Metaprogramming solutions span a broad spectrum. You can have metaprograms that transform tokens, ones that transform ASTs, function decorators that wrap functions, or even more introspective metaprograms (such as the macros introduced to Dart recently).

I think the following are particularly worthy of mention:
Rackets new metaprogramming solution:
Rhombus: A New Spin on Macros without All the Parentheses

  • A token based metaprogramming solution that is very flexible due to working on a sparse AST + token representation
  • After a bit of preprocessing of raw lexical tokens into a bit more structure (such as after Koka's format rules adding semicolons and braces).
  • So it's tokens plus a bit of structure, and interleaves it with an AST.
  • Also supports different lexical macro contexts or scopes for extension (such as binding position, type position, match positions, or user specified positions)

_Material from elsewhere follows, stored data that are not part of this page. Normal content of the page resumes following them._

(** What is asked of the environment, with whether it agreed; [Used] is a
    connect, or a packet socket handed out for one destination. *)
Inductive netEvent :=
| Authorized (scope owner : nat) (generation : Z) (network : sockNetwork) (address : string) (ok : bool)
| Protected (scope : option nat) (fd : Z) (ok : bool)
| Retired (scope owner : nat) (generation : Z) (ok : bool)
| ScopeClosed (scope : nat)
| Used (scope : option nat) (fd : Z) (network : sockNetwork) (address : string).

Inductive dialKind := DialTCP | DialUDPConn | DialUDPPacket.

#[export] Instance dialKind_eq_dec : EqDecision dialKind.
Proof. solve_decision. Defined.

(** A dial about to try its next address, with a socket that may be used, or
    returned: [Err None] is a nil connection with a nil error. *)
Inductive dialing :=
| Trying (kind : dialKind) (scope : option nat) (rest : list string) (failures : list (option gerr))
| Connecting (kind : dialKind) (scope : option nat) (fd : Z) (address : string) (rest : list string)
    (failures : list (option gerr))
| Dialed (res : result Z (option gerr)).

Record netState := mkNet {
  n_owner : option nat;
  n_protector : bool;
  n_scopes : gmap nat scope;
  n_dials : gmap nat dialing;
  n_nextFD : Z;
  n_trace : list netEvent
}.
#[export] Instance eta_netState : Settable netState := fun x =>
  mkNet (n_owner x) (n_protector x) (n_scopes x) (n_dials x) (n_nextFD x) (n_trace x).

Definition newNetwork (protector : bool) : netState := mkNet None protector ∅ ∅ 0 [].

Definition tell (ev : netEvent) (n : netState) : netState := n <| n_trace ::= cons ev |>.

Definition set_scope (id : nat) (s : scope) (n : netState) : netState := n <| n_scopes ::= <[id := s]> |>.

Definition set_dialing (id : nat) (d : dialing) (n : netState) : netState := n <| n_dials ::= <[id := d]> |>.

Definition SetDestinationPermissions (owner : option nat) (n : netState) : netState := n <| n_owner := owner |>.

Definition NewSocketScope (id : nat) (parentErr : option gerr) (generation : Z) (protect : bool)
    (n : netState) : netState :=
  match n_scopes n !! id with
  | Some _ => n
  | None => set_scope id (mkScope parentErr generation protect (n_owner n) false) n
  end.

(** The context of a scope ends, by its own [cancel] or with its parent. *)
Definition cancelScope (err : gerr) (s : scope) : scope :=
  match sc_err s with None => s <| sc_err := Some err |> | Some _ => s end.

Definition agreed (err : option gerr) : bool := match err with None => true | Some _ => false end.

(** [Close] of a scope; [retire] is what [permissions.Retire] answers. *)
Definition CloseScope (id : nat) (retire : option gerr) (n : netState) : netState * option gerr :=
  match n_scopes n !! id with
  | None => (n, None)
  | Some s =>
      let s := cancelScope (ESent CtxCanceled) s in
      let n := set_scope id s n in
      if sc_closed s then (n, None)
      else
        let '(n, err) :=
          match sc_permissions s with
          | Some owner => (tell (Retired id owner (sc_generation s) (agreed retire)) n, retire)
          | None => (n, None)
          end in
        match err with
        | Some err => (n, Some err)
        | None => (tell (ScopeClosed id) (set_scope id (s <| sc_closed := true |>) n), None)
        end
  end.

(** [withSocketScope]: the owner's scope, if it carries one. *)
Definition withSocketScope (ctx owner : option nat) : option nat :=
  match owner with Some s => Some s | None => ctx end.

Definition ErrSocketProtectionUnavailable : gerr := EText "socket protection unavailable".

Definition MaxInt : Z := 2 ^ 63 - 1.

(** What the owner of the permissions, the protect callback or the platform,
    and [syscall.RawConn.Control] answer. *)
Record protection := mkProtection {
  pr_authorize : option gerr;
  pr_protect : option gerr;
  pr_control : option gerr
}.

Section dialing.
Context (ParseAddr : string -> option IPAddr) (ParseIP : string -> option IP) (IPString : IPAddr -> string).

Definition isLoopback (address : string) : bool :=
  match SplitHostPort address with
  | Err _ => false
  | Ok (host, _) => match ParseIP host with Some ip => IsLoopback ip | None => false end
  end.

(** [normalizeTCP] and [normalizeUDP]: a host that cannot be read is IPv4. *)
Definition normalize (t : transport) (address : string) : sockNetwork :=
  let host := match SplitHostPort address with Ok (host, _) => host | Err _ => "" end in
  mkNetwork t (match ParseAddr host with Some (ip, _) => Is6 ip && negb (Is4In6 ip) | None => false end).

Definition protectPlatformFD (fd : Z) (network : sockNetwork) (address : string) (r : protection)
    (n : netState) : netState * option gerr :=
  if isLoopback address then (n, None)
  else if negb (n_protector n) then (n, Some ErrSocketProtectionUnavailable)
  else
    (tell (Protected None fd (agreed (pr_protect r))) n,
     match pr_protect r with
     | Some err => Some (EWrap ("socket protection unavailable: network=" +:+ networkName network +:+
                                " destination=" +:+ address) err)
     | None => None
     end).

(** The permissions' owner, if there is one, authorizes the destination. *)
Definition authorize (id : nat) (s : scope) (network : sockNetwork) (address : string)
    (r : protection) (n : netState) : netState * option gerr :=
  match sc_permissions s with
  | Some owner =>
      (tell (Authorized id owner (sc_generation s) network address (agreed (pr_authorize r))) n,
       pr_authorize r)
  | None => (n, None)
  end.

Leans metaprogramming solution:
Beyond notations: Hygienic macro expansion for theorem proving languages

  • Similar to the above, but more restricted.

And Darts solution: (there is a proposal and a few examples there)
https://github.com/dart-lang/language/tree/8194951697a090bc23f6a84e92044d368a00bf12/working/macros

  • Happens after the AST is known and runs in 3 phases, a types phase, declaration phase, and definition phase.
  • Types phase allows you to define or augment new types declarations or definitions, and don't allow much introspection
  • Declaration phase allows you to reflect on types they are annotating
  • Definition phase allows you to reflect on declarations and give definitions for ones that have empty bodies still, or augment (wrap) a definition
  • There are more details, but the basics are that Dart tries to balance inference and reflection, because it allows inference of fields in types, you can't really know those types until the types are defined that it needs to reflect on.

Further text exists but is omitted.